Recommendations:
–
The rule on protection of confidentiality of sources should be cast as a right,
not an obligation;
–
The right should apply to everyone regularly engaged in the professional or regular
dissemination of information;
–
The Mass Media Law should ensure that any restrictions on confidentiality of
sources comply with international freedom of expression standards.
Right for retraction and reply
Article 34 of the Mass Media Law (unchanged through the April 2018 amendments)
provides for the right to retraction and reply. In particular, it states that legal entities and
private parties have:
–
The right to demand that editorial boards retract false information damaging their
honour and dignity or business reputation published in the media outlet;
–
The right to publish a retraction or a reply in the same mass media outlet in case of
infringement of their rights and legal interests;
–
The right to take legal action in case of the media outlet’s evasion of publication
of the retraction or reply or its disregard for the time limits established for their
publication.
Article 34 also stipulates that retraction or a reply must be published under a special
column on the same page where the material that caused it was published within one
month following the receipt of the retraction or reply (or within the next issue in cases
of periodicals) or in case of broadcasting “go on air in the same program or series of
programs no later than one month after they were received.” The text of the retraction
or reply can be edited with an agreement of the requester only if “the word count and
length of broadcast of the retraction or reply may damage activities of the mass media
outlet.”
At the outset, ARTICLE 19 notes that the right of reply and related rights are a highly
contentious area of media law since this right represents an interference with freedom
of expression. Some consider them as a low-cost, low-threshold alternative to expensive
lawsuits for individuals whose personality rights (for example to reputation or to privacy)
have been harmed by the publication of incorrect or misleading statements about
them; others regard them as an impermissible interference with editorial independence.
ARTICLE 19 and other bodies, such as the UN Special Rapporteur on Freedom of
Expression, have repeatedly suggested that the right of reply should ideally be voluntary.

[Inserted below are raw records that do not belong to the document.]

Lemma record_once_eq (bs : list bus) (w : world) (f : string) :
  bs <> [] ->
  recording (g w) = false ->
  next_path (disk w) = Ret (os_path_join RECORD_DIR f) ->
  endswith ".npy" f = true ->
  record_once bs w =
    (Ret tt,
     {| g := {| running := running (g w); mode := TELEOP; recording := false;
                buffer := [];
                save_path := Some (os_path_join RECORD_DIR f);
                last_saved := Some (os_path_join RECORD_DIR f) |};
        disk := <[f := stored (leader_frame <$> bs)]> (disk w) |},
     [StatusSet "● RECORDING"; LogLine ("[RECORD] START → " +:+ f)] ++
     ticks_trace bs ++
     [StatusSet "IDLE"; LogLine (saved_log (length bs))]).
Proof.
  intros Hbs Hrec Hnext Hext. unfold record_once, bind.
  rewrite (start_record_spec w _ Hrec Hnext), os_path_basename_join.
  rewrite ticks_recording_trace by done.
  cbn [g disk buffer started set_buffer app].
  assert (Hne : leader_frame <$> bs <> []) by (by destruct bs).
  erewrite (stop_record_saves_buffer _ (leader_frame <$> bs));
    [| reflexivity | reflexivity | exact Hne
     | apply np_array_int32_frames; [done | apply length_leader_frames]
     | cbn [g disk save_path set_buffer started]; unfold np_save;
       rewrite in_record_dir_join, Hext; reflexivity ].
  cbn [g disk buffer save_path set_buffer set_last_saved set_mode
       set_recording started running last_saved mode recording].
  rewrite length_fmap. reflexivity.
Qed.

Lemma filter_log_ticks (bs : list bus) :
  List.filter is_log (ticks_trace bs) = [].
Proof.
  unfold ticks_trace. induction bs as [|b bs IH]; [reflexivity|].
  cbn [fmap list_fmap concat]. rewrite List.filter_app, IH.
  unfold tick_trace. by rewrite filter_log_tick.
Qed.

Lemma filter_write_tick (b : bus) :
  List.filter is_follower_write (tick_trace b) = frame_writes (leader_frame b).
Proof.
  unfold tick_trace. rewrite !List.filter_app, filter_write_frame_writes.
  rewrite leader_reads_eq. cbn. by rewrite app_nil_r.
Qed.

Lemma filter_write_ticks (bs : list bus) :
  List.filter is_follower_write (ticks_trace bs) =
    concat (frame_writes <$> (leader_frame <$> bs)).
Proof.
  unfold ticks_trace. induction bs as [|b bs IH]; [reflexivity|].
  cbn [fmap list_fmap concat]. by rewrite List.filter_app, IH, filter_write_tick.
Qed.

Lemma word_bus_int32 (b : bus) : word_bus b -> Forall is_int32 (leader_frame b).
Proof.
  intros Hb. rewrite leader_frame_eq. apply Forall_fmap, Forall_forall.
  intros id Hid. specialize (Hb id Hid). unfold is_int32. cbn. lia.
Qed.

Lemma np_load_stored (d : records) (T : list (list Z)) (f : string) :
  Forall (fun q => length q = NUM_JOINTS) T ->
  Forall (Forall is_int32) T ->
  np_load (<[f := stored T]> d) (os_path_join RECORD_DIR f) = Ret T.
Proof.
  intros Hn Hr. unfold stored.
  rewrite (np_load_npy _ _ f (length T) NUM_JOINTS (int32 <$> concat T)).
  - rewrite fmap_int32_id by (by apply Forall_concat). by rewrite rows_of_concat.
  - apply in_record_dir_join.
  - apply lookup_insert_eq.
  - rewrite length_fmap. by apply length_concat_rows.
Qed.

(** X3: a recording of n ticks, n at least 1, stores one array of n rows
    and [NUM_JOINTS] columns under the path [next_path()] gave, the rows
    being the frames read from the leader in tick order; it logs the
    start and the count n, ends in TELEOP with an empty buffer and
    [last_saved] on that path.  When the bus data are two-byte words,
    loading the file gives back the frames as read. *)
Theorem recording_stores_one_row_per_tick (bs : list bus) (w : world)
    (f : string) :
  bs <> [] ->
  recording (g w) = false ->
  next_path (disk w) = Ret (os_path_join RECORD_DIR f) ->
  endswith ".npy" f = true ->
  let out := record_once bs w in
  result_of out = Ret tt /\
  disk (world_of out) =
    <[f := Npy (length bs) NUM_JOINTS (int32 <$> concat (leader_frame <$> bs))]>
      (disk w) /\
  g (world_of out) =
    {| running := running (g w); mode := TELEOP; recording := false;
       buffer := []; save_path := Some (os_path_join RECORD_DIR f);
       last_saved := Some (os_path_join RECORD_DIR f) |} /\
  List.filter is_log (trace_of out) =
    [LogLine ("[RECORD] START → " +:+ f);
     LogLine ("[RECORD] SAVED (" +:+ str_nat (length bs) +:+ " frames)")] /\
  (Forall word_bus bs ->
   np_load (disk (world_of out)) (os_path_join RECORD_DIR f) =
     Ret (leader_frame <$> bs)).
Proof.
  intros Hbs Hrec Hnext Hext out. subst out.
  rewrite (record_once_eq bs w f Hbs Hrec Hnext Hext).
  unfold result_of, world_of, trace_of. cbn [fst snd g disk].
  split; [done|]. split; [unfold stored; by rewrite length_fmap|].
  split; [done|]. split.
  - cbn. rewrite List.filter_app, filter_log_ticks. reflexivity.
  - intros Hw. apply np_load_stored; [apply length_leader_frames|].
    apply Forall_fmap. eapply Forall_impl; [exact Hw|].
    intros b Hb. by apply word_bus_int32.
Qed.

Lemma word_bus_a_ok : word_bus word_bus_a.
Proof.
  intros id Hid. unfold leader_data, word_bus_a. cbn.
  assert (1 <= id <= 6); [|lia].
  unfold JOINT_IDS in Hid.
  repeat (apply elem_of_cons in Hid as [-> | Hid]; [lia|]).
  by apply elem_of_nil in Hid.
Defined.

Lemma recording_stores_one_row_per_tick_witness :
  disk (world_of (record_once [word_bus_a; word_bus_a] (initial_world ∅))) =
    <["raw_000.npy" :=
        Npy 2 NUM_JOINTS
          (int32 <$> concat (leader_frame <$> [word_bus_a; word_bus_a]))]> ∅ /\
  np_load (disk (world_of (record_once [word_bus_a; word_bus_a]
                             (initial_world ∅)))) "records/raw_000.npy" =
    Ret (leader_frame <$> [word_bus_a; word_bus_a]).
Proof.
  destruct (recording_stores_one_row_per_tick [word_bus_a; word_bus_a]
              (initial_world ∅) "raw_000.npy")
    as (_ & Hd & _ & _ & Hl);
    [discriminate | reflexivity | reflexivity | reflexivity |].
  split; [exact Hd|].
  apply Hl. repeat (constructor; [apply word_bus_a_ok|]). constructor.
Defined.

(** X4: after a recording on a bus of two-byte words, [replay()] sends
    to the follower the same register writes, in the same order, as the
    ticks of the recording did, one sleep per recorded tick, and ends in
    TELEOP. *)
Theorem replay_repeats_recording (bs : list bus) (bs' : nat -> bus)
    (w : world) (f : string) :
  bs <> [] ->
  Forall word_bus bs ->
  recording (g w) = false ->
  next_path (disk w) = Ret (os_path_join RECORD_DIR f) ->
  endswith ".npy" f = true ->
  let w1 := world_of (record_once bs w) in
  result_of (replay bs' w1) = Ret tt /\
  List.filter is_follower_write (trace_of (replay bs' w1)) =
    List.filter is_follower_write (trace_of (record_once bs w)) /\
  length (List.filter is_sleep (trace_of (replay bs' w1))) = length bs /\
  mode (g (world_of (replay bs' w1))) = TELEOP.
Proof.
  intros Hbs Hw Hrec Hnext Hext w1.
  destruct (recording_stores_one_row_per_tick bs w f Hbs Hrec Hnext Hext)
    as (_ & Hd & Hg & _ & Hl).
  specialize (Hl Hw). fold w1 in Hd, Hg, Hl.
  assert (Ht : replay_target w1 (os_path_join RECORD_DIR f)).
  { apply target_last_saved; [by rewrite Hg|].
    rewrite os_path_exists_join, Hd. apply bool_decide_eq_true.
    rewrite dom_insert_L. set_solver. }
  assert (Hrec1 : recording (g w1) = false) by (by rewrite Hg).
  rewrite (replay_spec bs' w1 _ _ Hrec1 Ht Hl).
  unfold result_of, world_of, trace_of. cbn [fst snd g].
  destruct (replay_trace_filters (os_path_join RECORD_DIR f) (leader_frame <$> bs))
    as [Hwr Hsl].
  rewrite Hwr, Hsl, length_fmap.
  split; [done|]. split; [|done].
  rewrite (record_once_eq bs w f Hbs Hrec Hnext Hext). cbn [snd].
  cbn [app List.filter is_follower_write].
  rewrite List.filter_app, filter_write_ticks. cbn. by rewrite app_nil_r.
Qed.

Lemma replay_repeats_recording_witness :
  List.filter is_follower_write
    (trace_of (replay (fun _ => quiet_bus)
                 (world_of (record_once [word_bus_a] (initial_world ∅))))) =
  List.filter is_follower_write
    (trace_of (record_once [word_bus_a] (initial_world ∅))).
Proof.
  destruct (replay_repeats_recording [word_bus_a] (fun _ => quiet_bus)
              (initial_world ∅) "raw_000.npy")
    as (_ & H & _);
    [discriminate | constructor; [apply word_bus_a_ok | constructor]
     | reflexivity | reflexivity | reflexivity |].
  exact H.
Defined.

(** X5: a [start_record()] directly followed by [stop_record()], with no
    tick in between, writes no file and leaves [last_saved] as it was;
    it logs the start and "STOP (no frames)", and the next
    [start_record()] is given the same path again. *)
Theorem empty_recording_leaves_no_file (w : world) (p : string) :
  recording (g w) = false ->
  next_path (disk w) = Ret p ->
  let out := (start_record ;; stop_record) w in
  result_of out = Ret tt /\
  disk (world_of out) = disk w /\
  g (world_of out) =
    {| running := running (g w); mode := TELEOP; recording := false;
       buffer := []; save_path := Some p; last_saved := last_saved (g w) |} /\
  trace_of out =
    [StatusSet "● RECORDING";
     LogLine ("[RECORD] START → " +:+ os_path_basename p);
     StatusSet "IDLE"; LogLine "[RECORD] STOP (no frames)"] /\
  save_path (g (world_of (start_record (world_of out)))) = Some p.
Proof.
  intros Hrec Hnext out. subst out. unfold bind.
  rewrite (start_record_spec w p Hrec Hnext).
  rewrite stop_record_empty by reflexivity.
  unfold result_of, world_of, trace_of. cbn [fst snd g disk].
  repeat (split; [reflexivity|]).
  by rewrite (start_record_spec _ p) by done.
Qed.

Hence, in principle, we recommend that these issues should not be regulated by the
Mass Media Law but left to be dealt with by self-regulatory mechanisms.
27
ARTICLE 19 makes the following comments on the scope of Article 34:
–
It is not clear what the difference is between the rights of retraction and the right of
reply. The scope of right to “retraction” is unclear. We note that under comparative
regional standards, these two rights should be distinguished as follows:
–
A right of correction (not “retraction”) should be limited to pointing out erroneous
information published earlier, with an obligation on the publication itself to correct
the mistaken material;
–
The purpose of a right of reply, on the other hand, is to give any person the right to
have a mass media outlet disseminate his or her response where the publication
of incorrect or misleading facts has infringed a recognised right of that person
and where a correction cannot reasonably be expected to redress the wrong.
55
These rights should be distinguished accordingly.
–
Although Article 34 states that individuals and entities may demand “retraction” of
“false information damaging their honour and dignity and business republication,”

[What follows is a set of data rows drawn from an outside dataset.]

(** *** [update] *)

(** X9.  [update] on an id the caller does not own never succeeds and
    never writes, whatever the store does; on a store without failures it
    throws NOT_FOUND. *)
Theorem update_not_owned now userId moduleId updateData db :
  owned userId moduleId (rows db) = None →
  rows (update now userId moduleId updateData db).2 = rows db ∧
  (∀ n, (update now userId moduleId updateData db).1 ≠ inr n) ∧
  (faults db = [] →
   (update now userId moduleId updateData db).1
   = inl (TRPCError NOT_FOUND "Module not found")).
Proof.
  intros Ho. unfold owned in Ho.
  unfold update, findFirst, statement. unfold_M.
  destruct (faults db) as [|[f|] fs]; simpl; rewrite ?Ho; simpl; done.
Qed.

Lemma update_not_owned_witness :
  let theirs := mkRow "0b1d4c33" "u2" "Logic" None "CS101"
                  "default" "default" true 2 90 90 90 in
  let data := mkValues "Mine now" None "X" "default" "default" 0 in
  rows (update 200 "u1" "0b1d4c33" data (healthy [theirs])).2 = [theirs] ∧
  (update 200 "u1" "0b1d4c33" data (healthy [theirs])).1
  = inl (TRPCError NOT_FOUND "Module not found").
Proof.
  intros theirs data.
  destruct (update_not_owned 200 "u1" "0b1d4c33" data (healthy [theirs]))
    as (Hrows & _ & Herr); [reflexivity|].
  split; [exact Hrows|]. apply Herr. reflexivity.
Defined.
Lemma mag_2m500 : mag 0x1p-500 = bpow (-500).
Proof.
  unfold mag. change (Prim2SF 0x1p-500) with (S754_finite false (2 ^ 52) (-552)).
  cbv [SFmag]. change (Z.pos (2 ^ 52)) with (2 ^ 52)%Z.
  rewrite IZR_pow2, <- bpow_add by lia. reflexivity.
Qed.

Lemma mag_1 : mag 1 = 1%R.
Proof.
  unfold mag. change (Prim2SF 1) with (S754_finite false (2 ^ 52) (-52)).
  cbv [SFmag]. change (Z.pos (2 ^ 52)) with (2 ^ 52)%Z.
  rewrite IZR_pow2, <- bpow_add by lia. reflexivity.
Qed.

Lemma in_range_ok (x : float) : in_range x = true -> bounded64 x.
Proof.
  unfold in_range. intros H.
  assert (Fx : finite64 x) by (apply (leb_fin x 0x1p500); [exact I|exact H]).
  destruct (abs_fin x Fx) as (Fa & Sa & Ea).
  apply leb_mag in H; [|exact Fa|exact I|exact Sa|reflexivity].
  rewrite Ea, mag_2p500 in H. split; assumption.
Qed.

Lemma not_tiny_ge (x : float) :
  finite64 x -> not_tiny x = true -> (bpow (-500) <= mag x)%R.
Proof.
  unfold not_tiny. intros Fx H.
  destruct (abs_fin x Fx) as (Fa & Sa & Ea).
  apply leb_mag in H; [|exact I|exact Fa|reflexivity|exact Sa].
  now rewrite Ea, mag_2m500 in H.
Qed.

no specification is provided as for who should prove the falsity of the statement;
while the Uzbekistan Code on Civil Procedure specifies that the burden of proof
in civil matters lies with the claimant. We reiterate that indeed, such onus should
always be on the claimant as otherwise, anyone could make a claim for a retraction,
thereby forcing the media outlets to prove, potentially in a court of law, the truth of
their statements. This could be difficult, for example where the periodical has relied
on confidential sources of information. The claimant should, for the same reason, be
required to show that he or she has a justified interest in the correction;
–
Article 34 does not allow for a media outlet to refuse to publish a reply or retraction.
This omission should be amended. The provisions entirely fail to take into account
the overriding importance of open debate on matters of public interest. The
international and comparative standards in this area specifically recognise that
certain legitimate public interests may override both the right to privacy and the right
to reputation. A reply should not be available where the publication of the statement
was justified by an overriding legitimate public interest. Requiring the correction of
false statements of fact is one thing, going beyond this to allow a reply in response
to critical reporting, or reporting which is not deemed to be sufficiently in-depth on
an issue is quite another. This will create a chilling effect inasmuch as editors will
not wish to publish material which might lead to them being required to publish
55
See ARTICLE 19, the Camden Principles on Freedom of Expression and Equality, 2009, Principle 7.
28
a correction/reply and thus undermine the free flow of information, contrary to
commitments in this area. A reply should not be available where the publication of
the statement was justified by an overriding legitimate public interest. Furthermore, it
should also be possible to refuse a claim for a correction or reply where a periodical
itself publishes a correction which effectively redresses the harm done.